Anger – We can feel like we’ve been abandoned, deserted or just plain lost. We can direct our anger towards others and some even blame god. “if there was a god why would he allow this to happen”, We can even blame others too. In time anger becomes easier to manage as we process our loss.
Bargaining – we can try and strike a deal with God or the universe that if you make them well again you’ll become a nun/missionary, or never do anything bad again. We tend to start grieving before they have passed away. Once your loved one has passed away then we can go into the blame mode, blaming ourselves for not doing this or that, or I could’ve done this or I should’ve done that…, why didn’t I do such and such… the list goes on.
Depression – this is when the intense sadness and that total empty feeling becomes profound and sometimes feels like we are on a never-ending loop. We can withdraw, isolate ourselves and stop doing the things we used to enjoy.
Acceptance – We may never be ok with the loss of a loved one. This is about accepting the change and reality that our loved one is not physically with us. I like to think of it as them leaving their earth suit however their spirit is still always with us in our heart.
Now these are not all the emotions that we experience during the stages of grief. There are so many others like shock, guilt, anxiety, panic, resentment, confusion, envy, fear, hopelessness… and so on. I remember when my dad died, I just wanted the earth to open up and swallow me… I felt so empty, lost and alone. I was totally guttered.
The thing about the 5 stages of grief, and you may have found this out yourself, is that you don’t always have to experience each and every stage. Grief is not a paint by numbers experience, it’s not like that – it’s messy and you cannot rationalise your way through grief. You may experience only a few stages and then down the track or in a few hours experience them again and on top of all that experience so many other emotions that they just don’t tell you about with the 5 stages.
Dealing with someone experiencing grief.
In Western society we’ve never really learnt how to deal with death and grief. The number one thing to remember is when someone is experiencing grief, there is nothing you can say to make them feel better - nothing!
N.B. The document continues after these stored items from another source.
(* ===== verification/LogPipeline.v ===== *)
(** * From a log statement to the file: the globals of src/dc/base/logging.cc
      with asyncLogging.cc and logFile.cc

    Logging has one statement, AsyncLogging the buffers between the threads,
    LogFile the file.  Here they are put together as a process does: the
    statements of any threads pass the level test of the macros, format their
    line with the thread's own cache and hand it to the output function; with
    AsyncLogging::append as the output function the back end writes the lines
    to its LogFile. *)

From S2P Require Import Prelude Date LogStream Logging LogFile AsyncLogging.

Open Scope Z_scope.

(** ** The globals of the logger *)

(** What an output function acts on: what was given to stdout, how much of it
    fflush has forced out, and the asynchronous logger. *)
Record Sinks : Type := mkSinks {
  so_given : bytes;
  so_flushed : bytes;
  sk_async : AsyncLogging;
}.

Definition OutputFunc : Type := Sinks → bytes → res Sinks.
Definition FlushFunc : Type := Sinks → Sinks.

Record Globals : Type := mkGlobals {
  g_logLevel : LogLevel;
  g_output : OutputFunc;
  g_flush : FlushFunc;
  g_logTimeZone : TimeZone;
}.

(** [defaultFlush]: fflush(stdout) *)
Definition defaultFlush : FlushFunc := λ s, mkSinks (so_given s) (so_given s) (sk_async s).

(** [Logger::setLogLevel], [setOutput], [setFlush], [setTimeZone] *)
Definition setLogLevel (level : LogLevel) (g : Globals) : Globals :=
  mkGlobals level (g_output g) (g_flush g) (g_logTimeZone g).
Definition setOutput (out : OutputFunc) (g : Globals) : Globals :=
  mkGlobals (g_logLevel g) out (g_flush g) (g_logTimeZone g).
Definition setFlush (flush : FlushFunc) (g : Globals) : Globals :=
  mkGlobals (g_logLevel g) (g_output g) flush (g_logTimeZone g).
Definition setTimeZone (tz : TimeZone) (g : Globals) : Globals :=
  mkGlobals (g_logLevel g) (g_output g) (g_flush g) tz.

(** ** The process *)

Record Process : Type := mkProcess {
  p_globals : Globals;
  p_locals : gmap Z ThreadLocals;      (* by thread id; absent: not used yet *)
  p_sinks : Sinks;
  p_file : LogFile;
  p_world : World;
  p_aborted : bool;
}.

(** The source text of a statement: its macro, place and message. *)
Record statement : Type := mkStatement {
  st_form : log_form;
  st_file : bytes;
  st_line : Z;
  st_msg : list item;
}.

(** What a statement finds when it runs: the thread, the clock, errno at its
    end, and the bytes of the stack its buffer takes. *)
Record moment : Type := mkMoment { mo_tid : Z; mo_now : Z; mo_errno : Z; mo_stack : bytes }.

(** What a turn of the back end finds: two readings of the clock around the
    statement it logs, how fwrite takes the data, the order of the operands
    in append_unlocked. *)
Record turn : Type := mkTurn { tu_moment : moment; tu_now : Z; tu_fwrite : bytes → list fwrite_answer; tu_lhs_first : bool }.

Inductive event : Type :=
  | ELog (m : moment) (st : statement)
  | ESet (f : Globals → Globals)
  | ETurn (t : turn)
  | EStopLogging.

Section process.
Context (SIZE : nat) (strerror_tl : Z → bytes) (fwrite_stdout : bytes → bytes → Z) (gmtime_r : Z → tm).
Context (hostname : bytes) (clock : nat → Z).

(** [defaultOutput]: fwrite to stdout, the count it returns not looked at. *)
Definition defaultOutput : OutputFunc := λ s msg,
  Ok (mkSinks (so_given s ++ ztake (fwrite_stdout (so_given s) msg) msg) (so_flushed s) (sk_async s)).

(** [asyncOutput] of a program that logs through an AsyncLogging. *)
Definition asyncOutput : OutputFunc := λ s msg,
  a ← async_append SIZE (sk_async s) msg; Ok (mkSinks (so_given s) (so_flushed s) a).

(** The initial globals. *)
Definition globals_init (dc_log_trace dc_log_debug : bool) : Globals :=
  mkGlobals (initLogLevel dc_log_trace dc_log_debug) defaultOutput defaultFlush None.

(** A statement: the test of the macro, the line, the output function, and for
    FATAL the message on stdout, the flush function and abort. *)
Definition log_macro (p : Process) (m : moment) (st : statement) : res Process :=
  let g := p_globals p in
  if macro_enabled (g_logLevel g) (form_level (st_form st)) then
    r ← log_statement (g_logTimeZone g) strerror_tl (default locals_init (p_locals p !! mo_tid m)) (mo_tid m) (mo_now m)
          (st_form st) (st_file st) (st_line st) (st_msg st) (FixedBuffer_ctor (mo_stack m));
    let '(tl, (out, after)) := r in
    s ← g_output g (p_sinks p) out;
    let locals := <[mo_tid m := tl]> (p_locals p) in
    match after with
    | Continues => Ok (mkProcess g locals s (p_file p) (p_world p) (p_aborted p))
    | Aborts =>
        let text := chars "fatal error" ++ [LF] ++ strerror_tl (mo_errno m) ++ [LF] in
        let s1 := g_flush g (mkSinks (so_given s ++ text) (so_flushed s) (sk_async s)) in
        Ok (mkProcess g locals s1 (p_file p) (p_world p) true)
    end
  else Ok p.

(** [CheckNotNull]; a null pointer logs a FATAL line. *)
Definition CheckNotNull (p : Process) (m : moment) (file : bytes) (line : Z) (names : bytes) (ptr : option Z) :
    res Process :=
  match ptr with
  | None => log_macro p m (mkStatement (LLevel FATAL) file line [ICString (Some names)])
  | Some _ => Ok p
  end.

(** The statement threadFunc logs when it drops buffers, and the notice it
    writes to the file. *)
Definition dropped_statement : statement :=
  mkStatement (LLevel INFO) (chars "asyncLogging.cc") 100 [ICString (Some (chars "Dropped log message at here"))].

Definition dropped_text (now n : Z) : res bytes :=
  at_ ← ts_toFormattedString gmtime_r (mkTimestamp now) true;
  Ok (snprintf 256 (chars "Dropped log message at " ++ at_ ++ chars ", " ++ decimal n ++ chars " larger buffers" ++ [LF])).

(** The bytes of a chunk, and the appends of a turn to the file. *)
Definition chunk_bytes (now : Z) (c : chunk) : res bytes :=
  match c with CData d => Ok d | CDropped n => dropped_text now n end.

Fixpoint write_file (t : turn) (l : LogFile) (w : World) (cs : list chunk) : res (option (LogFile * World)) :=
  match cs with
  | [] => Ok (Some (l, w))
  | c :: cs' =>
      d ← chunk_bytes (tu_now t) c;
      r ← lf_append hostname clock (tu_lhs_first t) (tu_fwrite t d) l w d;
      match r : option (LogFile * World) with
      | None => Ok None
      | Some (l', w') => write_file t l' w' cs'
      end
  end.

(** Whether the step of the back end ends with output.flush(). *)
Definition turn_flushes (before after : bphase) : bool :=
  match before, after with Writing _, _ | AtHead, Exited => true | _, _ => false end.

Definition set_async (s : Sinks) (a : AsyncLogging) : Sinks := mkSinks (so_given s) (so_flushed s) a.

(** The line threadFunc logs itself when it is about to drop buffers. *)
Definition drop_notice (p : Process) (t : turn) : res Process :=
  match back (sk_async (p_sinks p)) with
  | Writing w => if Nat.ltb 25 (length w) then log_macro p (tu_moment t) dropped_statement else Ok p
  | _ => Ok p
  end.

(** A step of [AsyncLogging::threadFunc] with what it does to the file. *)
Definition back_turn (p : Process) (t : turn) : res (option Process) :=
  p1 ← drop_notice p t;
  let a := sk_async (p_sinks p1) in
  a' ← async_step SIZE a EBack;
  r ← write_file t (p_file p1) (p_world p1) (drop (length (output a)) (output a'));
  match r : option (LogFile * World) with
  | None => Ok None
  | Some (l, w) =>
      l1 ← (if turn_flushes (back a) (back a') then lf_flush l else Ok l);
      Ok (Some (mkProcess (p_globals p1) (p_locals p1) (set_async (p_sinks p1) a') l1 w (p_aborted p1)))
  end.

(** One event; an aborted process does nothing more. *)
Definition process_step (p : Process) (e : event) : res (option Process) :=
  if p_aborted p then Ok (Some p) else
  match e with
  | ELog m st => p' ← log_macro p m st; Ok (Some p')
  | ESet f => Ok (Some (mkProcess (f (p_globals p)) (p_locals p) (p_sinks p) (p_file p) (p_world p) (p_aborted p)))
  | ETurn t => back_turn p t
  | EStopLogging =>
      a ← async_step SIZE (sk_async (p_sinks p)) EStop;
      Ok (Some (mkProcess (p_globals p) (p_locals p) (set_async (p_sinks p) a) (p_file p) (p_world p) (p_aborted p)))
  end.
However, I’m going to give you some tips as to what to say and what not to say when someone is grieving.
Say to them: I’m here for you. That’s all that you need to say… Sometimes it can feel really lonely and this message is saying ‘you’re not alone!
Don’t preach – avoid being Mr/Mrs fix it with words of encouragement – cheer up, it’s for the best, everything happens for a reason and definitely do not say ‘They had a good innings’. Although most of these phrases have their place, it isn’t in the midst of grief. It can do more harm than good in that moment.
Actions speak louder than words – As the song goes “You say it best when you say nothing at all”. Those in the midst of grief are dealing not only with the loss but also dealing with the funeral arrangements etc. During this time chores can be neglected so you can lighten the load by delivering a meal, do some of their laundry, cleaning the house, mowing the lawn. There is so much you can do for them and these actions come straight from the heart.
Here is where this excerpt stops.